Она потянула на себя тяжёлую дверь. Сквозь дверной проём на улицу вырвался хаос из звуков роялей. Фортепианный факультет консерватории выполнял свою учебную программу: озабоченно и упорно решал малые и большие творческие задачи.
Профессор Эльфия Вафовна Бурнашева, притягиваемая невидимым магнитом, в темпе вальса устремилась на помощь своим студентам.
«Сегодня у меня пятеро, двое из них на конкурс готовятся. У третьего — госэкзамен скоро. Ох, мне же ещё бумаги кафедральные заполнить нужно, совсем из головы вылетело. Сколько бумаг! Да, надо текст для афиши нашего классного концерта подготовить. Может, поручить кому? Нет, лучше самой всё проверить и уточнить. Может, «Французская музыка»? Нет, слишком обобщённо, как глава из хрестоматии. Там, в программе, произведения разных эпох, есть Рамо, есть Шопен, Франк и Дебюсси.

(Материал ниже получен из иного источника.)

(* ===== verification/Receipts.v ===== *)
(** * Runtime receipts ([src/ibae/runtime.py], second part)

    The validation of the two receipts that the native runtime returns: one per executed command
    and one per applied lease.  A receipt that validates is stored as canonical text; the checks
    below tie its status, reason, accounting and state identities together. *)

From Stdlib Require Import Ascii String.
From stdpp Require Import base list gmap.
From S2P Require Import Prelude PyStr PyNumber Sha256 Canonical Records Orchestration Budget Progress Snapshot.

Definition RUNTIME_RECEIPT_DOMAIN : pystr := u "ibae.runtime-receipt-id.v1".
Definition RUNTIME_LEASE_APPLICATION_PROTOCOL_VERSION : pystr := u "IBAE-RUNTIME-LEASE-APPLICATION-RECEIPT-V1".
Definition RUNTIME_LEASE_APPLICATION_ID_DOMAIN : pystr := u "ibae.runtime-lease-application-id.v1".
Definition RUNTIME_LEASE_APPLICATION_RECEIPT_ID_DOMAIN : pystr := u "ibae.runtime-lease-application-receipt-id.v1".

(** The capabilities that the native module issues are opaque: what Python can do with one is ask
    whether it validates a text. *)
Class NativeSeals := {
  receipt_seal : Type;
  receipt_seal_validates : receipt_seal → pystr → bool;
  state_seal : Type;
  state_seal_validates : state_seal → pystr → bool;
  request_seal : Type;
  request_seal_validates : request_seal → pystr → bool;
  grant_seal : Type;
  grant_seal_validates : grant_seal → pystr → bool
}.

(** ** Field tests *)

(** [value == text] for the text [text]. *)
Definition is_text (v : pyval) (text : pystr) : bool := py_equal v (VStr text).
(* ===== verification/ReceiptsFacts.v ===== *)
(** * Facts about runtime receipts

    A command receipt that validates accounts for what it did: its clock moves with its counters
    and its state identity changes exactly when the clock moves. *)

From Stdlib Require Import Ascii String.
From stdpp Require Import base list gmap.
From S2P Require Import Prelude PyStr PyNumber Sha256 Canonical CanonicalFacts Fingerprints Records RecordsFacts Orchestration Budget BudgetFacts Progress Snapshot Receipts.

Implicit Types receipt : list (pystr * pyval).

(** What a receipt says of one command. *)
Record command_account := {
  ca_requests : Z;
  ca_executions : Z;
  ca_cache_hits : Z;
  ca_retries : Z;
  ca_tick_delta : Z;
  ca_changed : bool
}.

Definition account (requests executions cache_hits retries tick_delta : Z) (changed : bool) : command_account :=
  {| ca_requests := requests; ca_executions := executions; ca_cache_hits := cache_hits; ca_retries := retries;
     ca_tick_delta := tick_delta; ca_changed := changed |}.

Definition states receipt (a : command_account) : Prop :=
  (∃ delta, field receipt "budget_delta" = Ok delta ∧
     py_equal delta (accounting_val (ca_cache_hits a) (ca_executions a) (ca_requests a) (ca_retries a)) = true) ∧
  (∃ tick, field receipt "logical_tick_delta" = Ok tick ∧ py_equal tick (VInt (ca_tick_delta a)) = true) ∧
  ∃ prior resulting, field receipt "prior_state_id" = Ok prior ∧ field receipt "resulting_state_id" = Ok resulting ∧
    py_equal prior resulting = negb (ca_changed a).

Lemma require_accounting_Ok receipt r e h t d :
  require_accounting receipt r e h t d = Ok tt →
  (∃ delta, field receipt "budget_delta" = Ok delta ∧ py_equal delta (accounting_val h e r t) = true) ∧
  (∃ tick, field receipt "logical_tick_delta" = Ok tick ∧ py_equal tick (VInt d) = true).
Proof.
  unfold require_accounting. intros (delta & Hd & H)%res_bind_Ok.
  apply res_bind_Ok in H as ([] & E%raise_if_Ok%negb_false_iff & H).
  apply res_bind_Ok in H as (tick & Ht & E'%raise_if_Ok%negb_false_iff). eauto 10.
Qed.

Lemma require_state_change_Ok receipt c :
  require_state_change receipt c = Ok tt →
  ∃ prior resulting, field receipt "prior_state_id" = Ok prior ∧ field receipt "resulting_state_id" = Ok resulting ∧
    py_equal prior resulting = negb c.
Proof.
  unfold require_state_change. intros (p & Hp & H)%res_bind_Ok. apply res_bind_Ok in H as (r & Hr & H).
  apply raise_if_Ok, negb_false_iff, eqb_prop in H. exists p, r. rewrite <- H, negb_involutive. auto.
Qed.

(** The two checks that end most transitions. *)
Lemma settled receipt r e h t d c :
  (require_accounting receipt r e h t d ;;* require_state_change receipt c) = Ok tt →
  states receipt (account r e h t d c).
Proof.
  intros ([] & [Hd Ht]%require_accounting_Ok & Hs%require_state_change_Ok)%res_bind_Ok. by repeat split.
Qed.

(** The accepted transitions: a retry, a cold execution, a cache hit. *)
Definition accepted_account (a : command_account) : Prop :=
  a = account 0 0 0 1 1 true ∨ a = account 1 1 0 0 3 true ∨ a = account 1 0 1 0 2 true.

Lemma accepted_accounts receipt :
  validate_accepted_receipt receipt = Ok tt → ∃ a, states receipt a ∧ accepted_account a.
Proof.
  unfold validate_accepted_receipt, accepted_account. intros (rej & _ & H)%res_bind_Ok.
  apply res_bind_Ok in H as ([] & _ & H). apply res_bind_Ok in H as (ct & _ & H).
  apply res_bind_Ok in H as ([] & _ & H). destruct (is_text ct _).
  - apply res_bind_Ok in H as ([] & _ & H%settled). eauto.
  - apply res_bind_Ok in H as ([] & _ & H). apply res_bind_Ok in H as ([] & _ & H).
    apply res_bind_Ok in H as (cs & _ & H). destruct (is_text cs (u "cold_execution")); [apply settled in H; eauto|].
    destruct (is_text cs (u "cache_hit")); [apply settled in H; eauto|done].
Qed.

(** The rejected transitions: nothing, an admitted request, an execution that failed. *)
Definition rejected_account (a : command_account) : Prop :=
  a = account 0 0 0 0 0 false ∨ a = account 1 0 0 0 1 true ∨ a = account 1 1 0 0 2 true.

Lemma parsing_accounts receipt reason :
  validate_parsing_rejection receipt reason = Ok tt → states receipt (account 0 0 0 0 0 false).
Proof.
  unfold validate_parsing_rejection. intros ([] & _ & H)%res_bind_Ok.
  by apply res_bind_Ok in H as ([] & _ & H%settled).
Qed.

Lemma py_equal_ints a b : py_equal (VInt a) (VInt b) = (a =? b).
Proof. cbn. unfold same_number. cbn. by rewrite !Z.mul_1_r. Qed.

Lemma arithmetic_accounts receipt z :
  field receipt "logical_tick_delta" = Ok (VInt z) → validate_arithmetic_rejection receipt = Ok tt →
  ∃ a, states receipt a ∧ rejected_account a.
Proof.
  intros Hz. unfold validate_arithmetic_rejection, rejected_account. intros ([] & _ & H)%res_bind_Ok.
  apply res_bind_Ok in H as (ct & _ & H). destruct (is_text ct _).
  - apply res_bind_Ok in H as ([] & _ & H%settled). eauto.
  - apply res_bind_Ok in H as ([] & _ & H). apply res_bind_Ok in H as (delta & Hd & H). rewrite Hz in H.
    cbn [res_bind] in H. apply res_bind_Ok in H as ([] & He%raise_if_Ok%negb_false_iff & Hs%require_state_change_Ok).
    cbn [existsb fst snd] in He. rewrite !py_equal_ints in *. rewrite !orb_true_iff, !andb_true_iff, !Z.eqb_eq in He.
    destruct He as [[He ->]|[[He ->]|[[He ->]|He]]]; [..|done];
      [exists (account 0 0 0 0 0 false)|exists (account 1 0 0 0 1 true)|exists (account 1 1 0 0 2 true)];
      (split; [|by auto]); (split; [eauto|]); (split; [|exact Hs]); eexists; (split; [exact Hz|done]).
Qed.

Lemma rejected_accounts receipt z :
  field receipt "logical_tick_delta" = Ok (VInt z) → validate_rejected_receipt receipt = Ok tt →
  ∃ a, states receipt a ∧ rejected_account a.
Proof.
  intros Hz. unfold validate_rejected_receipt. intros (reason & _ & H)%res_bind_Ok.
  apply res_bind_Ok in H as ([] & _ & H). unfold rejected_account.
  destruct reason; try (apply parsing_accounts in H; by eauto); try (by eapply arithmetic_accounts);
    apply res_bind_Ok in H as ([] & _ & H%settled); eauto.
Qed.

(** A rejection reports a runtime within its limits, at the limit where that is the reason. *)
Record blocked_within (reason : RuntimeRejection) (b : blocking_state) : Prop := {
  bw_requests : bs_requests b <= rl_max_requests (bs_limits b);
  bw_executions : bs_executions b <= rl_max_executions (bs_limits b);
  bw_retries : bs_retries b <= rl_max_retries (bs_limits b);
  bw_served : bs_executions b + bs_cache_hits b <= bs_requests b;
  bw_tick : bs_cache_hits b + bs_executions b + bs_requests b + bs_retries b <= bs_logical_tick b <=
    bs_cache_hits b + bs_executions b + bs_requests b + bs_retries b + bs_executions b;
  bw_request_limit : reason = REQUEST_BUDGET → bs_requests b = rl_max_requests (bs_limits b);
  bw_execution_limit : reason = EXECUTION_BUDGET → bs_executions b = rl_max_executions (bs_limits b);
  bw_retry_limit : reason = RETRY_BUDGET → bs_retries b = rl_max_retries (bs_limits b)
}.

Lemma check_blocking_Ok receipt reason b :
  check_blocking_state receipt reason b = Ok tt → blocked_within reason b.
Proof.
  unfold check_blocking_state. intros H.
  do 5 (apply res_bind_Ok in H as ([] & ?%raise_if_Ok & H)).
  apply res_bind_Ok in H as (raw & _ & H). apply res_bind_Ok in H as (ds & _ & H).
  apply res_bind_Ok in H as ([] & _ & H). apply res_bind_Ok in H as (raw' & _ & H).
  apply res_bind_Ok in H as (td & _ & H). apply res_bind_Ok in H as ([] & _ & H).
  bool_inv. constructor; try lia; intros ->; apply raise_if_Ok in H; bool_inv; lia.
Qed.

Lemma validate_rejection_Ok receipt reason :
  validate_rejection receipt = Ok reason →
  ∃ raw b, read_blocking_state receipt raw = Ok b ∧ blocked_within reason b.
Proof.
  unfold validate_rejection. intros (r0 & _ & H)%res_bind_Ok.
  apply res_bind_Ok in H as (rej & _ & H). apply res_bind_Ok in H as (l & _ & H).
  apply res_bind_Ok in H as ([] & _ & H). apply res_bind_Ok in H as (r1 & _ & H).
  apply res_bind_Ok in H as (rs & _ & H). apply res_bind_Ok in H as (ids & _ & H).
  apply res_bind_Ok in H as ([] & _ & H). apply res_bind_Ok in H as (raw & _ & H).
  apply res_bind_Ok in H as (b & Hb & H). apply res_bind_Ok in H as ([] & Hc & [= <-]).
  apply check_blocking_Ok in Hc. eauto.
Qed.

Lemma check_fields_tick copied :
  check_receipt_fields copied = Ok tt → ∃ z, field copied "logical_tick_delta" = Ok (VInt z).
Proof.
  unfold check_receipt_fields. intros H.
  apply res_bind_Ok in H as (v & _ & H). apply res_bind_Ok in H as ([] & _ & H).
  apply res_bind_Ok in H as (v1 & _ & H). apply res_bind_Ok in H as ([] & _ & H).
  apply res_bind_Ok in H as (v2 & _ & H). apply res_bind_Ok in H as ([] & _ & H).
  apply res_bind_Ok in H as (v3 & _ & H). apply res_bind_Ok in H as ([] & _ & H).
  apply res_bind_Ok in H as (v4 & _ & H). do 4 (apply res_bind_Ok in H as ([] & _ & H)).
  apply res_bind_Ok in H as (t & _ & H). apply res_bind_Ok in H as (d & Hd & _).
  apply res_bind_Ok in Hd as (dv & Hd & He). destruct dv as [| |z| | | | | |]; try done. by exists z.
Qed.

Section receipts.
Context {N : NativeSeals}.

(** A command receipt that validates balances: its clock moves one tick per budget unit, and
    one more per execution when the command was accepted, and the runtime's state identity changes
    exactly when the clock moves.  A cache hit or an execution comes with its request, and a
    rejection reports counters within the limits, at the limit that it names as its reason. *)
Theorem receipt_accounting record seal r :
  make_RuntimeReceipt record seal = Ok r →
  ∃ fields a status,
    copy_exact_mapping record RECEIPT_FIELDS = Ok fields ∧
    let copied := without fields "receipt_id" in
    let accepted := is_text status (u "accepted") in
    field copied "status" = Ok status ∧ states copied a ∧
    ca_tick_delta a = ca_requests a + ca_executions a + ca_cache_hits a + ca_retries a +
      (if accepted then ca_executions a else 0) ∧
    ca_changed a = negb (ca_tick_delta a =? 0) ∧ (accepted = true → ca_changed a = true) ∧
    0 <= ca_executions a + ca_cache_hits a <= ca_requests a ∧ ca_requests a + ca_retries a <= 1 ∧
    (accepted = false → ∃ reason raw b, validate_rejection copied = Ok reason ∧
       read_blocking_state copied raw = Ok b ∧ blocked_within reason b).
Proof.
  unfold make_RuntimeReceipt. intros (fields & Hf & H)%res_bind_Ok.
  apply res_bind_Ok in H as (i & _ & H). set (copied := without fields "receipt_id") in *.
  apply res_bind_Ok in H as ([] & Hc & H). apply check_fields_tick in Hc as [z Hz].
  apply res_bind_Ok in H as (status & Hs & H). apply res_bind_Ok in H as ([] & Hv & _).
  exists fields. destruct (is_text status (u "accepted")) eqn:Ha.
  - apply accepted_accounts in Hv as (a & Hst & Hacc). exists a, status. rewrite Ha. split; [done|].
    split; [done|]. split; [done|]. destruct Hacc as [->|[->| ->]]; repeat split; done.
  - apply res_bind_Ok in Hv as (rej & _ & Hv). apply res_bind_Ok in Hv as ([] & _ & Hv).
    pose proof Hv as Hr. apply (rejected_accounts _ _ Hz) in Hv as (a & Hst & Hacc). exists a, status. rewrite Ha.
    unfold validate_rejected_receipt in Hr. apply res_bind_Ok in Hr as (reason & Hr & _).
    destruct (validate_rejection_Ok _ _ Hr) as (raw & b & Hb & Hw).
    split; [done|]. split; [done|]. split; [done|]. destruct Hacc as [->|[->| ->]]; repeat split; eauto 10; done.
Qed.
End receipts.

(** ** A concrete receipt *)

(** Seals that are the texts they were issued for. *)
#[export] Instance text_seals : NativeSeals := {|
  receipt_seal := pystr; receipt_seal_validates := λ s t, bool_decide (s = t);
  state_seal := pystr; state_seal_validates := λ s t, bool_decide (s = t);
  request_seal := pystr; request_seal_validates := λ s t, bool_decide (s = t);
  grant_seal := pystr; grant_seal_validates := λ s t, bool_decide (s = t)
|}.

Definition rx_id : pystr := Eval vm_compute in sha256_hexdigest [].
Definition rx_next_id : pystr := Eval vm_compute in sha256_hexdigest [0].

(** The body of the receipt of an accepted retry. *)
Definition rx_body : list (string * pyval) :=
  [("admission_id", VStr rx_id); ("arguments_id", VNone); ("authority_layer", VStr (u "execution"));
   ("budget_delta", accounting_val 0 0 0 1); ("cache_status", VNone); ("command_id", VStr rx_id);
   ("command_type", VStr (u "record_retry")); ("dependency_fingerprint", VNone); ("logical_tick", VInt 4);
   ("logical_tick_delta", VInt 1); ("observation_id", VNone); ("prior_state_id", VStr rx_id);
   ("protocol_version", VStr RUNTIME_PROTOCOL_VERSION); ("rejection", VNone);
   ("resulting_state_id", VStr rx_next_id); ("session_id", VStr rx_id); ("status", VStr (u "accepted"));
   ("tool_key", VNone); ("tool_name", VNone); ("transition_id", VNone)]%string.

Definition rx_made : res RuntimeReceipt :=
  let* record := with_receipt_id RUNTIME_RECEIPT_DOMAIN rx_body in make_RuntimeReceipt record None.

Lemma receipt_accounting_witness : ∃ record r,
  make_RuntimeReceipt record None = Ok r ∧ ∃ fields, copy_exact_mapping record RECEIPT_FIELDS = Ok fields.
Proof.
  assert (Hm : is_ok rx_made = true) by (vm_compute; reflexivity). unfold rx_made in Hm.
  destruct (with_receipt_id RUNTIME_RECEIPT_DOMAIN rx_body) as [record|e]; [cbn [res_bind] in Hm|discriminate Hm].
  destruct (make_RuntimeReceipt record None) as [r|e] eqn:Hr; [|discriminate Hm].
  destruct (receipt_accounting record None r Hr) as (fields & a & status & Hf & _).
  exists record, r. split; [exact Hr|]. exists fields. exact Hf.
Defined.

Сколько отпечатков помады было на памятнике Шопена на Пер Лашез! Или это у Оскара Уайлда? Мы уже уходили с кладбища, и вдруг меня словно током: «Там же Шопен! Сердце — в Варшаве, а тело осталось в Париже». Побежали с Зулей снова в гору. Вокруг величественные склепы, изящные скульптуры и знаменитые имена. Миниатюрный город мировых знаменитостей.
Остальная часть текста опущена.